:: What is expected ::
Below are the records; pull every line that includes "Lemma".

(Stored data entries)
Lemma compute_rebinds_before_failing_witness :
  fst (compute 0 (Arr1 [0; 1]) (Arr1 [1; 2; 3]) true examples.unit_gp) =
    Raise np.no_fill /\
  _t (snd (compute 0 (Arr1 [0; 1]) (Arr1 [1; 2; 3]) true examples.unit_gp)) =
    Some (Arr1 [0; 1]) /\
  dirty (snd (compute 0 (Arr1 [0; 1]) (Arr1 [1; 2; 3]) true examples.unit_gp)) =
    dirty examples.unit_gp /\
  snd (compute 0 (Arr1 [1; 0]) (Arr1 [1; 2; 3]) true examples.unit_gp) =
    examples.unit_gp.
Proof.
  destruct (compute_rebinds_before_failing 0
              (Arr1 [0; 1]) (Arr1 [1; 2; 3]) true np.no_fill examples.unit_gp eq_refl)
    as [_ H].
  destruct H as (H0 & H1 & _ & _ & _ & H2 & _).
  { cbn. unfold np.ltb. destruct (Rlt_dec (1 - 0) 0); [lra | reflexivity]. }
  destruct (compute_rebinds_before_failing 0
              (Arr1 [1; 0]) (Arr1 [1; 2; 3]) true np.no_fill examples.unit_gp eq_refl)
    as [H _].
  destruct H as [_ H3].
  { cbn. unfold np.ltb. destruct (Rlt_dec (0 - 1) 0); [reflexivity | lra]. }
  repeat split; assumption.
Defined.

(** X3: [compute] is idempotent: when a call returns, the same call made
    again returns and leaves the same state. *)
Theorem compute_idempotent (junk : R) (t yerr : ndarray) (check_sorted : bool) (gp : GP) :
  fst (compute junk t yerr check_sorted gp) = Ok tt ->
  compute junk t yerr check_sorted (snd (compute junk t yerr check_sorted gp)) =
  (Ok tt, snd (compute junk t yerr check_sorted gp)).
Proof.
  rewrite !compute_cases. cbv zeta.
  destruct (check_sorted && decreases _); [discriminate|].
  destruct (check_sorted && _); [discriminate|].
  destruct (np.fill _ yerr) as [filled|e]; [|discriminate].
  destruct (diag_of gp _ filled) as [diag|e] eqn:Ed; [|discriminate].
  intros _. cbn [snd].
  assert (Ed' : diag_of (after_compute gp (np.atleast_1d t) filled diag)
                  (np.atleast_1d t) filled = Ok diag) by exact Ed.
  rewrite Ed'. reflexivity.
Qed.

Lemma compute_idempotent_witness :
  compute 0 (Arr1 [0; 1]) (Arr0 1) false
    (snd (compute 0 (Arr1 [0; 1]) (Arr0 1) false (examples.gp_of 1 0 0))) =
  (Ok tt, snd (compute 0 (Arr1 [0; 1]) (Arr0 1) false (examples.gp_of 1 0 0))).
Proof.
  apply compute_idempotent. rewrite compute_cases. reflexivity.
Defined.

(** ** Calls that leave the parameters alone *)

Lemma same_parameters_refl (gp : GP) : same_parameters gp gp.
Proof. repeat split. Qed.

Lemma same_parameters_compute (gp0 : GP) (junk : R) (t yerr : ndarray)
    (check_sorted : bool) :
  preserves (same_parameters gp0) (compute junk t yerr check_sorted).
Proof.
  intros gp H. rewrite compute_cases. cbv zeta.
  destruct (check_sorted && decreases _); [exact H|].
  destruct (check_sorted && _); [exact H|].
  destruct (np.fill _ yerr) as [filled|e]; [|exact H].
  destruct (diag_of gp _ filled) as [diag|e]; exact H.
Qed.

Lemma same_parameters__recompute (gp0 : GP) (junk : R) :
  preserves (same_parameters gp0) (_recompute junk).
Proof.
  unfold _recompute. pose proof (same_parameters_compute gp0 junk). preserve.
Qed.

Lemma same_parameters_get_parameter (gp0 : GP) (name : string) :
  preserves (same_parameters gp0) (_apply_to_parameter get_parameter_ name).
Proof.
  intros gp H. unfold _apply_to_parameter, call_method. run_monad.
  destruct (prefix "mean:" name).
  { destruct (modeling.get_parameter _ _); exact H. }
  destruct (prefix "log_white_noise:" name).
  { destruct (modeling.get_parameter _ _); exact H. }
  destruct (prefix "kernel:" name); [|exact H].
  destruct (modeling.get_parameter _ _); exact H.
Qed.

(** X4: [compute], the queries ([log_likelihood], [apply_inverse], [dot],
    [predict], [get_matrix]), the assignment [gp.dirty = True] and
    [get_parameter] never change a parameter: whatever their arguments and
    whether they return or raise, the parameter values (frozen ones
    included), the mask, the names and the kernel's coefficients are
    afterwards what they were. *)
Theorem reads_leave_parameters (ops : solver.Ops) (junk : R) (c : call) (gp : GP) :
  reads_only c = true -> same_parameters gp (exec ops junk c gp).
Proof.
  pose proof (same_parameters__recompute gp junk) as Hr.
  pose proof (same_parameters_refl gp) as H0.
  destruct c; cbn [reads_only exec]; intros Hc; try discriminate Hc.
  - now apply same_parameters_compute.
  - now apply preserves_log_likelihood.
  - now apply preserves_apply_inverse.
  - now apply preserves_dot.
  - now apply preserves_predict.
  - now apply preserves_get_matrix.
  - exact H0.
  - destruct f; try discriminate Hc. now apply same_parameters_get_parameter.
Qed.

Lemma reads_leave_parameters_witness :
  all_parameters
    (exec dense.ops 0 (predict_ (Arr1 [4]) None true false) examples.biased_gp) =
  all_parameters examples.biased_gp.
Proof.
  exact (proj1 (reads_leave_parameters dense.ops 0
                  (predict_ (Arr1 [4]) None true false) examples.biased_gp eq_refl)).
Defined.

:: Response to this exercise ::
Lemma compute_rebinds_before_failing_witness :
Lemma compute_idempotent_witness :
Lemma same_parameters_refl (gp : GP) : same_parameters gp gp.
Lemma same_parameters_compute (gp0 : GP) (junk : R) (t yerr : ndarray)
Lemma same_parameters__recompute (gp0 : GP) (junk : R) :
Lemma same_parameters_get_parameter (gp0 : GP) (name : string) :
Lemma reads_leave_parameters_witness :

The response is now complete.